> **Brief**
Copy the lines of the entries exactly, from the opening one to the one holding "- by destruct (take_store s) as [_ ->].", and leave out everything after.

── Extracted material ──

Lemma execute_fine key result detail now s : q_valid (store s) → fine s (store (execute_step key result detail now s)).
Proof.
  intros Hv. unfold execute_step. destruct (od_get (running s) key) as [r|]; [|by apply fine_same].
  cbn zeta. destruct (point r); [by apply fine_same| | |by apply fine_same].
  - apply fine_none, q_failure_law, Hv.
  - match goal with |- context [q_finish_request ?a ?b ?o ?n ?st] => destruct (q_finish_law a b o n st Hv) as (Hv' & Hq & _) end.
    by apply fine_none.
Qed.

Lemma take_store s : store (take_lock s) = store s ∧ deleting (take_lock s) = deleting s.
Proof. unfold take_lock, ask, waiting_add. by repeat case_match. Qed.

Lemma perform_fine e s : deletes s → quiet e s → fine s (store (perform e s)).
Proof.
  intros Hd Hq. pose proof Hd as [_ Hv]. destruct e; cbn [MateScheduler.perform]; try (by apply fine_same).
  - unfold accept. case_match; by apply fine_same.
  - by apply resume_fine.
  - apply fine_same; [done|]. destruct (recover_rest ns0 pending_ s) as (? & ? & _). done.
  - apply fine_same; [done|]. apply take_store.
  - by apply locked_fine.
  - by apply execute_fine.
  - destruct Hq as [Hv' Hq]. split; [done|]. eapply queued_from_weaken; [|exact Hq]. intros r Hr. by right.
Qed.

Lemma locked_deleting answer now s : deleting (locked_step answer now s) = deleting s.
Proof.
  unfold MateScheduler.locked_step, accept_read, accept_store, accepted, pump_next, pump_states, pump_decide, pump_checks,
    pump_start, abort_look, abort_finish, aborted, end_pending, end_cancel, waiting_add, waiting_pop. cbn zeta.
  by repeat case_match.
Qed.

Lemma perform_deletes e s : deletes s → quiet e s → deletes (perform e s).
Proof.
  intros Hd Hq. split; [|by apply perform_fine]. destruct Hd as [Hd _]. destruct e; cbn [MateScheduler.perform]; try done.
  - unfold accept. by case_match.
  - unfold resume. by repeat case_match.
  - by destruct (recover_rest ns0 pending_ s) as (_ & -> & _).
  - cbn. set_solver.
  - cbn in *. apply elem_of_difference. split; [done|]. intros [= -> ->]%elem_of_singleton. done.
  - by destruct (take_store s) as [_ ->].
  - by rewrite locked_deleting.
  - unfold execute_step. by repeat case_match.
Qed.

───

> **Answer for the task**
Lemma execute_fine key result detail now s : q_valid (store s) → fine s (store (execute_step key result detail now s)).
Proof.
  intros Hv. unfold execute_step. destruct (od_get (running s) key) as [r|]; [|by apply fine_same].
  cbn zeta. destruct (point r); [by apply fine_same| | |by apply fine_same].
  - apply fine_none, q_failure_law, Hv.
  - match goal with |- context [q_finish_request ?a ?b ?o ?n ?st] => destruct (q_finish_law a b o n st Hv) as (Hv' & Hq & _) end.
    by apply fine_none.
Qed.

Lemma take_store s : store (take_lock s) = store s ∧ deleting (take_lock s) = deleting s.
Proof. unfold take_lock, ask, waiting_add. by repeat case_match. Qed.

Lemma perform_fine e s : deletes s → quiet e s → fine s (store (perform e s)).
Proof.
  intros Hd Hq. pose proof Hd as [_ Hv]. destruct e; cbn [MateScheduler.perform]; try (by apply fine_same).
  - unfold accept. case_match; by apply fine_same.
  - by apply resume_fine.
  - apply fine_same; [done|]. destruct (recover_rest ns0 pending_ s) as (? & ? & _). done.
  - apply fine_same; [done|]. apply take_store.
  - by apply locked_fine.
  - by apply execute_fine.
  - destruct Hq as [Hv' Hq]. split; [done|]. eapply queued_from_weaken; [|exact Hq]. intros r Hr. by right.
Qed.

Lemma locked_deleting answer now s : deleting (locked_step answer now s) = deleting s.
Proof.
  unfold MateScheduler.locked_step, accept_read, accept_store, accepted, pump_next, pump_states, pump_decide, pump_checks,
    pump_start, abort_look, abort_finish, aborted, end_pending, end_cancel, waiting_add, waiting_pop. cbn zeta.
  by repeat case_match.
Qed.

Lemma perform_deletes e s : deletes s → quiet e s → deletes (perform e s).
Proof.
  intros Hd Hq. split; [|by apply perform_fine]. destruct Hd as [Hd _]. destruct e; cbn [MateScheduler.perform]; try done.
  - unfold accept. by case_match.
  - unfold resume. by repeat case_match.
  - by destruct (recover_rest ns0 pending_ s) as (_ & -> & _).
  - cbn. set_solver.
  - cbn in *. apply elem_of_difference. split; [done|]. intros [= -> ->]%elem_of_singleton. done.
  - by destruct (take_store s) as [_ ->].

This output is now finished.